▶ _What you have to do_
From the data below, return each line in which the string "Fixpoint" is found.

▶ _Stored items_
#[local] Hint Resolve others_record others_take_lock : respects.

Lemma others_read tx_id key : respects (frame (L := L) (others tx_id)) (read tx_id key).
Proof. unfold read. respects_tac. Qed.

Lemma others_write tx_id key v : respects (frame (L := L) (others tx_id)) (write tx_id key v).
Proof. unfold write. respects_tac. Qed.

Lemma others_remove tx_id key : respects (frame (L := L) (others tx_id)) (remove tx_id key).
Proof. unfold remove. respects_tac. Qed.

Lemma others_lock tx_id key type :
  respects (frame (L := L) (others tx_id)) (lock tx_id key type).
Proof. unfold lock. respects_tac. Qed.

Lemma others_prepare tx_id : respects (frame (L := L) (others tx_id)) (prepare tx_id).
Proof. unfold prepare. respects_tac. Qed.

Lemma others_abort tx_id :
  respects (frame (L := L) (others tx_id)) (abort_transaction order_nodes tx_id).
Proof. unfold abort_transaction, send_abort_messages, notify_transaction_aborted. respects_tac. Qed.

#[local] Hint Resolve others_abort : respects.

Lemma others_commit tx_id :
  respects (frame (L := L) (others tx_id)) (commit_transaction order_nodes tx_id).
Proof.
  unfold commit_transaction, send_prepare_messages, send_commit_messages, send_abort_messages,
    notify_transaction_committed. respects_tac.
Qed.

Lemma others_tpc message :
  respects (frame (L := L) (others (msg_transaction_id message))) (handle_tpc_message message).
Proof.
  unfold handle_tpc_message, handle_prepare_message, handle_prepare_response,
    handle_commit_message, handle_abort_message, when_known. respects_tac.
Qed.
End bodies.
Lemma abort_named tx_id c m r c' m' :
  abort_transaction order_nodes tx_id (c, m) = Returns r (c', m') → named m m'.
Proof.
  intros H. pose proof H as (Hm & _)%guarded_returns_inv.
  pose proof (abort_transaction_outcomes order_nodes tx_id c m Hm) as O.
  rewrite H in O. inversion O; subst; try by split; [|left]. apply named_forget.
Qed.

(** Every call: the table is as before, derived, forgets, or gains a transaction. *)
Inductive table_step m m' : Prop :=
  | table_named : named m m' → table_step m m'
  | table_begun isolation now :
      transactions_ m' = transactions_ (begun isolation now m) →
      next_transaction_id_ m' = next_transaction_id_ (begun isolation now m) →
      table_step m m'.

Lemma tm_run_table call c m c' m' :
  enumerates order_nodes →
  tm_run order_txs order_nodes call (c, m) = Returns tt (c', m') → table_step m m'.
Proof.
  intros Horder H. destruct (is_calm call) eqn:Hcalm.
  { apply (respects_returns _ _ _ _ _ (tm_run_calm order_txs order_nodes call Hcalm)) in H
      as (_ & E1 & E2). apply table_named. split; [done|]. left. cbn in E2. by rewrite E2. }
  destruct call; try discriminate Hcalm; cbn [tm_run] in H; unfold ignore in H;
    apply M_bind_returns in H as (r & s1 & H & [= ->]).
  - pose proof H as (Hm & _)%guarded_returns_inv. rewrite begin_step in H by done.
    destruct (is_running_ m); injection H as <- <- <-.
    + by eapply table_begun.
    + apply table_named. by split; [|left].
  - by eapply table_named, commit_named.
  - by eapply table_named, abort_named.
  - by eapply table_named, named_frame; [apply derived_read|].
  - by eapply table_named, named_frame; [apply derived_write|].
  - by eapply table_named, named_frame; [apply derived_remove|].
  - by eapply table_named, named_frame; [apply derived_lock|].
  - by eapply table_named, named_frame; [apply derived_prepare|].
  - by eapply table_named, named_frame; [apply derived_tpc|].
Qed.

Lemma tm_run_inv call c m c' m' :
  enumerates order_nodes → (next_transaction_id_ m + 1 < 2 ^ 64)%N → tm_inv m →
  tm_run order_txs order_nodes call (c, m) = Returns tt (c', m') →
  tm_inv m' ∧ (next_transaction_id_ m ≤ next_transaction_id_ m' ≤ next_transaction_id_ m + 1)%N.
Proof.
  intros Horder Hn [He Ht] H. pose proof (tm_run_table _ _ _ _ _ Horder H) as S.
  apply (respects_returns _ _ _ _ _ (tm_run_threads call)) in H.
  destruct S as [[E1 [E2|(k & E2)]]|i now E1 E2].
  - split; [split; [|by apply H]|by rewrite E1; lia]. rewrite E1. by eapply entries_derived.
  - split; [split; [|by apply H]|by rewrite E1; lia]. rewrite E1, E2. by apply entries_forget.
  - rewrite begun_next, wrap64_small in E2 by done.
    split; [split; [|by apply H]|by rewrite E2; lia].
    rewrite E1, E2, <- (wrap64_small (_ + 1)), <- (begun_next i now) by done.
    by apply entries_begun.
Qed.
End invariant.

(** C13. Any sequence of calls that return keeps the invariant: every entry is
    under its own identifier, below the next one; its state between calls is
    ACTIVE, PREPARED, COMMITTED or ABORTED; it has no participants and no
    coordinator; the threads exist exactly while the manager runs. *)
Theorem tm_calls_keep_invariant {L} `{!LockService L} order_txs order_nodes
    (calls : list tm_call) c (m : TransactionManager L) c' m' :
  enumerates order_nodes → tm_inv m →
  (next_transaction_id_ m + N.of_nat (length calls) < 2 ^ 64)%N →
  tm_runs order_txs order_nodes calls (c, m) = Returns tt (c', m') →
  tm_inv m' ∧ (next_transaction_id_ m ≤ next_transaction_id_ m')%N.
Proof.
  intros Horder. revert c m. induction calls as [|call calls IH]; intros c m Hi Hn H.
  - by injection H as <- <-.
  - cbn [length] in Hn. apply M_bind_returns in H as ([] & [c1 m1] & H1 & H2).
    destruct (tm_run_inv order_txs order_nodes call c m c1 m1 Horder ltac:(lia) Hi H1) as [Hi1 ?].
    destruct (IH c1 m1 Hi1 ltac:(lia) H2) as [? ?]. split; [done|lia].
Qed.

(** What the two transactions of the example go through. *)
Definition example_calls : list tm_call :=
  [CallBegin IsolationLevel.READ_COMMITTED; CallRead 1 example_key; CallPrepare 2;
   CallTpc (MkTpc TwoPhaseCommitMessage.COMMIT 2 "n1" "" "" 0); CallCommit 2; CallAbort 3;
   ThreadCleanupCheck; ThreadCleanupTurn; CallStop].

Lemma two_begun_inv : tm_inv two_begun.2.
Proof.
  split.
  - apply map_Forall_to_list. vm_compute map_to_list.
    repeat apply List.Forall_cons; try apply List.Forall_nil;
      (split; [reflexivity|reflexivity|by left|done]).
  - vm_compute. eauto.
Qed.
Definition table_history : history :=
  [Access 1 example_key true; Access 2 (MkKey "other" "") false; Ended 1;
   Access 2 example_key false; Access 2 example_key true; Ended 2].

Definition table_begun : TmSt LockTable.t :=
  match tm_runs (LockService0 := LockTable.service) elements elements
    [CallBegin IsolationLevel.SERIALIZABLE; CallBegin IsolationLevel.READ_COMMITTED]
    (lock_clock, table_started) with
  | Returns _ s => s
  | _ => (lock_clock, table_started)
  end.

Lemma table_begun_inv : tm_inv table_begun.2.
Proof.
  split.
  - apply map_Forall_to_list. vm_compute map_to_list.
    repeat apply List.Forall_cons; try apply List.Forall_nil;
      (split; [reflexivity|reflexivity|by left|done]).
  - vm_compute. eauto.
Qed.

(** C4. Over any lock manager with the LockService laws, runs of calls that
    return, without stop and without deadlock resolution, are strict and
    conflict serializable: between a successful access of one transaction and a
    conflicting one of another to the same key, the first transaction was
    committed or aborted; nobody accesses anything after its end; and the
    precedence relation between transactions, which therefore follows the order
    of their ends, has no cycle. Reads at READ_UNCOMMITTED take no lock and do
    not count as accesses. The identifiers of transactions and locks, of 64
    bits, are not used up. *)
Theorem histories_are_serializable {L} `{!LockService L} order_txs order_nodes
    (calls : list tm_call) (s s' : TmSt L) l h :
  enumerates order_nodes → forallb undisturbed calls = true → tm_inv s.2 →
  (next_transaction_id_ s.2 + N.of_nat (length calls) < 2 ^ 64)%N →
  lock_manager_ s.2 = Some l → svc_ok l → (N.of_nat (length calls) ≤ svc_left l)%N →
  tm_traces order_txs order_nodes calls s = Returns h s' →
  (∀ i j a b key v w, i < j → h !! i = Some (Access a key v) → h !! j = Some (Access b key w) →
     a ≠ b → v || w = true → ∃ x, i < x < j ∧ h !! x = Some (Ended a)) ∧
  (∀ a, ¬ ends_before h a a) ∧
  (∀ a b, tc (precedes h) a b → ends_before h a b) ∧
  conflict_serializable h.
Proof.
  intros Horder Hu Ht Hn El Hok Hl H.
  pose proof (serial_inv_start order_nodes Horder (length calls) s l El Hok Hl Ht Hn) as Hi.
  pose proof (si_strict _ _ _ (serial_run order_txs order_nodes Horder [] calls s h s' Hu Hi H)) as Hs.
  cbn [app] in Hs. split_and!.
  - intros i j a b key v w. apply (strict_separate h Hs).
  - apply (strict_final h Hs).
  - intros a b. by apply strict_ends_before.
  - by apply strict_serializable.
Qed.

Lemma histories_are_serializable_witness :
  let H := LockTable.service in
  (∃ s', tm_traces elements elements table_calls table_begun = Returns table_history s') ∧
  precedes table_history 1%N 2%N ∧ conflict_serializable table_history.
Proof.
  intros H. split; [eexists; vm_compute; reflexivity|]. split.
  - split; [done|]. exists 0, 3, example_key, true, false. split_and!; [lia|done..].
  - refine (proj2 (proj2 (proj2 (histories_are_serializable elements elements table_calls
      table_begun _ (lock_clock, []) table_history _ _ _ _ _ _ _ _)))).
    + apply elements_enumerates.
    + reflexivity.
    + apply table_begun_inv.
    + vm_compute. reflexivity.
    + vm_compute. reflexivity.
    + by intros a b k x y Ha%elem_of_nil.
    + vm_compute. discriminate.
    + vm_compute. reflexivity.
Defined.
(* ===== verification/TransactionProgress.v ===== *)
(** * TransactionProgress: the calls of a client come back

    What [wlp] leaves open: over a lock manager whose own operations return,
    every call that a client, a peer or the checks of the threads make on the
    transaction manager returns, leaves the mutex free, and a transaction that
    can commit does. *)

From Stdlib Require Import Ascii String ZArith NArith Lia.
From stdpp Require Import base numbers list relations strings gmap pretty.
From S2P Require Import Prelude OrdMap Types Files Locks LockManager Transactions.
From S2P Require Import TransactionManager TransactionOutcomes TransactionInvariants.
From S2P Require Import TransactionLocks Serializability.

(** ** Returning *)

Definition returns {S A} (m : M S A) (s : S) : Prop := ∃ a s', m s = Returns a s'.

(** From every state. *)
Definition always {S A} (m : M S A) : Prop := ∀ s, returns m s.

Section returning.
Context {S : Type}.

Lemma returns_bind {A B} (m : M S A) (f : A → M S B) s :
  returns m s → (∀ a s', m s = Returns a s' → returns (f a) s') → returns (m ≫= f) s.
Proof. intros (a & s' & E) Hf. unfold returns. mstep E. by apply Hf. Qed.

Lemma returns_mtry {A B} (m : M S (Result A)) (f : A → M S (Result B)) s :
  returns m s → (∀ a s', m s = Returns (ROk a) s' → returns (f a) s') → returns (mtry m f) s.
Proof.
  intros Hm Hf. apply returns_bind; [done|]. intros [a|st msg] s' E; [by apply Hf|].
  by eexists _, _.
Qed.

Lemma always_returns {A} (m : M S A) s : always m → returns m s.
Proof. intros H. apply H. Qed.

Lemma always_bind {A B} (m : M S A) (f : A → M S B) :
  always m → (∀ a, always (f a)) → always (m ≫= f).
Proof. intros Hm Hf s. apply returns_bind; [apply Hm|]. intros a s' _. apply Hf. Qed.

Lemma always_ret {A} (a : A) : always (S := S) (mret a).
Proof. intros s. by exists a, s. Qed.

Lemma always_gets {A} (f : S → A) : always (gets f).
Proof. intros s. by exists (f s), s. Qed.

Lemma always_mfor {A} (f : A → M S unit) l : (∀ x, always (f x)) → always (mfor f l).
Proof.
  intros Hf. induction l as [|x l IH]; [apply always_ret|]. cbn [mfor]. by apply always_bind.
Qed.

Lemma returns_guarded `{!HasMutex S} {A} (m : M S A) s :
  owned s = false → returns m (set_owned true s) → returns (guarded m) s.
Proof. intros Ho (a & s' & E). eexists _, _. by apply guarded_returns. Qed.

Lemma guarded_always `{!HasMutex S} {A} (m : M S A) s :
  owned s = false → always m → returns (guarded m) s.
Proof. intros Ho Hm. apply returns_guarded; [done|apply Hm]. Qed.
End returning.

Create HintDb always.

(** Goes through a body whose parts always return. *)
Ltac always_tac :=
  lazymatch goal with
  | |- ∀ _, _ => intros; always_tac
  | |- always (mbind _ _) => apply always_bind; [always_tac|always_tac]
  | |- always (mtry _ _) => unfold mtry; always_tac
  | |- always (mret _) => apply always_ret
  | |- always (gets _) => apply always_gets
  | |- always (mfor _ _) => apply always_mfor; always_tac
  | |- always (if ?b then _ else _) => destruct b; always_tac
  | |- always (match ?x with _ => _ end) => destruct x; always_tac
  | |- always _ => auto with always
  end.

Section progress.
Context {L : Type} `{!LockService L}.
Context (order_txs : gset TransactionId → list TransactionId).
Context (order_nodes : gset NodeId → list NodeId).
Implicit Types s : TmSt L.

Lemma always_on_tm f : always (on_tm (L := L) f).
Proof. intros s. by eexists _, _. Qed.
Lemma always_now : always (tm_now (L := L)).
Proof. intros s. by eexists _, _. Qed.
#[local] Hint Resolve always_on_tm always_now : always.
(* ===== verification/Search.v ===== *)
(** * Search: breadth-first search for the components of a graph

    [cluster/split_brain_detector.cpp] has this loop twice: over the nodes of a
    detector, whose connections depend on the clock, and over the indices of a
    connectivity matrix.  Here it is once, over any candidates and any test. *)

From Stdlib Require Import ZArith NArith Lia.
From stdpp Require Import base numbers list gmap fin_sets relations.
From S2P Require Import Prelude.

Lemma elem_of_concat {A} (x : A) ls : x ∈ concat ls ↔ ∃ l, x ∈ l ∧ l ∈ ls.
Proof.
  induction ls as [|l ls IH]; cbn.
  - split; [set_solver +|]. intros (l & _ & Hl). set_solver + Hl.
  - rewrite elem_of_app, IH. split.
    + intros [Hx|(l' & Hx & Hl')]; [exists l|exists l']; split; [done|by left|done|by right].
    + intros (l' & Hx & [->|Hl']%elem_of_cons); [by left|right; eauto].
Qed.

Section search.
Context {S A : Type} `{Countable A}.
(** The test, the candidates in the order the loops visit them, and which of
    them take part at all. *)
Context (connected : A → A → M S bool) (ids : list A) (eligible : A → bool).

(** The loop that queues the neighbours of [current]. *)
Fixpoint scan (current : A) (others : list A) (queue : list A) (visited : gset A) :
    M S (list A * gset A) :=
  match others with
  | [] => mret (queue, visited)
  | other :: others =>
      if negb (bool_decide (other ∈ visited)) && eligible other then
        found ← connected current other;
        if found : bool
        then scan current others (queue ++ [other]) ({[other]} ∪ visited)
        else scan current others queue visited
      else scan current others queue visited
  end.

(** [while (!queue.empty())]. *)
Fixpoint bfs (turns : nat) (queue : list A) (visited : gset A) (component : list A) :
    M S (list A * gset A) :=
  match queue with
  | [] => mret (component, visited)
  | current :: queue =>
      match turns with
      | 0 => undefined OutOfFuel
      | Datatypes.S turns =>
          '(queue, visited) ← scan current ids queue visited;
          bfs turns queue visited (component ++ [current])
      end
  end.

(** The loop over the candidates a component can start from. *)
Fixpoint components (starts : list A) (visited : gset A) (found : list (list A)) :
    M S (list (list A)) :=
  match starts with
  | [] => mret found
  | start :: starts =>
      if negb (bool_decide (start ∈ visited)) && eligible start then
        '(component, visited) ← bfs (length ids) [start] ({[start]} ∪ visited) [];
        components starts visited (found ++ [component])
      else components starts visited found
  end.

(** What the test keeps, the search keeps. *)
Lemma respects_components (R : relation S) `{!PreOrder R} starts visited found :
  (∀ a b, respects R (connected a b)) → respects R (components starts visited found).
Proof.
  intros Hc. assert (∀ current others queue visited, respects R (scan current others queue visited)).
  { intros current others. induction others; intros; cbn [scan]; respects_tac. }
  assert (∀ turns queue visited component, respects R (bfs turns queue visited component)).
  { induction turns; intros [|? ?] ? ?; cbn [bfs]; respects_tac. }
  revert visited found. induction starts; intros; cbn [components]; respects_tac.
Qed.

(** ** Every candidate is in one component *)

Definition candidates : list A := filter (λ x, eligible x = true) ids.

(** How far a search has come: [old] was visited before it began. *)
Record searched (old : gset A) (seen queue : list A) (visited : gset A) : Prop := {
  sr_visited : ∀ x, x ∈ visited ↔ x ∈ old ∨ x ∈ seen ∨ x ∈ queue;
  sr_nodup : NoDup (seen ++ queue);
  sr_fresh : ∀ x, x ∈ seen ++ queue → x ∉ old ∧ x ∈ candidates
}.

Lemma searched_push old seen queue visited x :
  searched old seen queue visited → x ∉ visited → x ∈ candidates →
  searched old seen (queue ++ [x]) ({[x]} ∪ visited).
Proof.
  intros [Hv Hn Hf] Hx Hc. assert (x ∉ seen ++ queue ∧ x ∉ old) as [Hx1 Hx2].
  { rewrite elem_of_app. rewrite Hv in Hx. tauto. }
  split.
  - intros y. rewrite elem_of_union, elem_of_singleton, Hv, elem_of_app, list_elem_of_singleton.
    tauto.
  - rewrite (assoc_L (++)). apply NoDup_app. split; [done|]. split; [|apply NoDup_singleton].
    intros y Hy ->%list_elem_of_singleton. done.
  - intros y. rewrite (assoc_L (++)). intros [Hy| ->%list_elem_of_singleton]%elem_of_app; auto.
Qed.

Lemma searched_pop old seen current queue visited :
  searched old seen (current :: queue) visited → searched old (seen ++ [current]) queue visited.
Proof.
  intros [Hv Hn Hf]. split.
  - intros y. rewrite Hv, elem_of_cons, elem_of_app, list_elem_of_singleton. tauto.
  - by rewrite <- (assoc_L (++)).
  - intros y Hy. apply Hf. by rewrite <- (assoc_L (++)) in Hy.
Qed.

(** ** What the answers of the test tell

    [ans a b c]: the test may answer [c] for [a] and [b], in the states the
    search meets, those with [inv]. *)
Context (inv : S → Prop) (ans : A → A → bool → Prop).
Context (Hans : ∀ a b s, inv s → a ∈ ids → b ∈ ids →
  ∃ c s', connected a b s = Returns c s' ∧ inv s' ∧ ans a b c).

▶ _Result_
Fixpoint scan (current : A) (others : list A) (queue : list A) (visited : gset A) :
Fixpoint bfs (turns : nat) (queue : list A) (visited : gset A) (component : list A) :
Fixpoint components (starts : list A) (visited : gset A) (found : list (list A)) :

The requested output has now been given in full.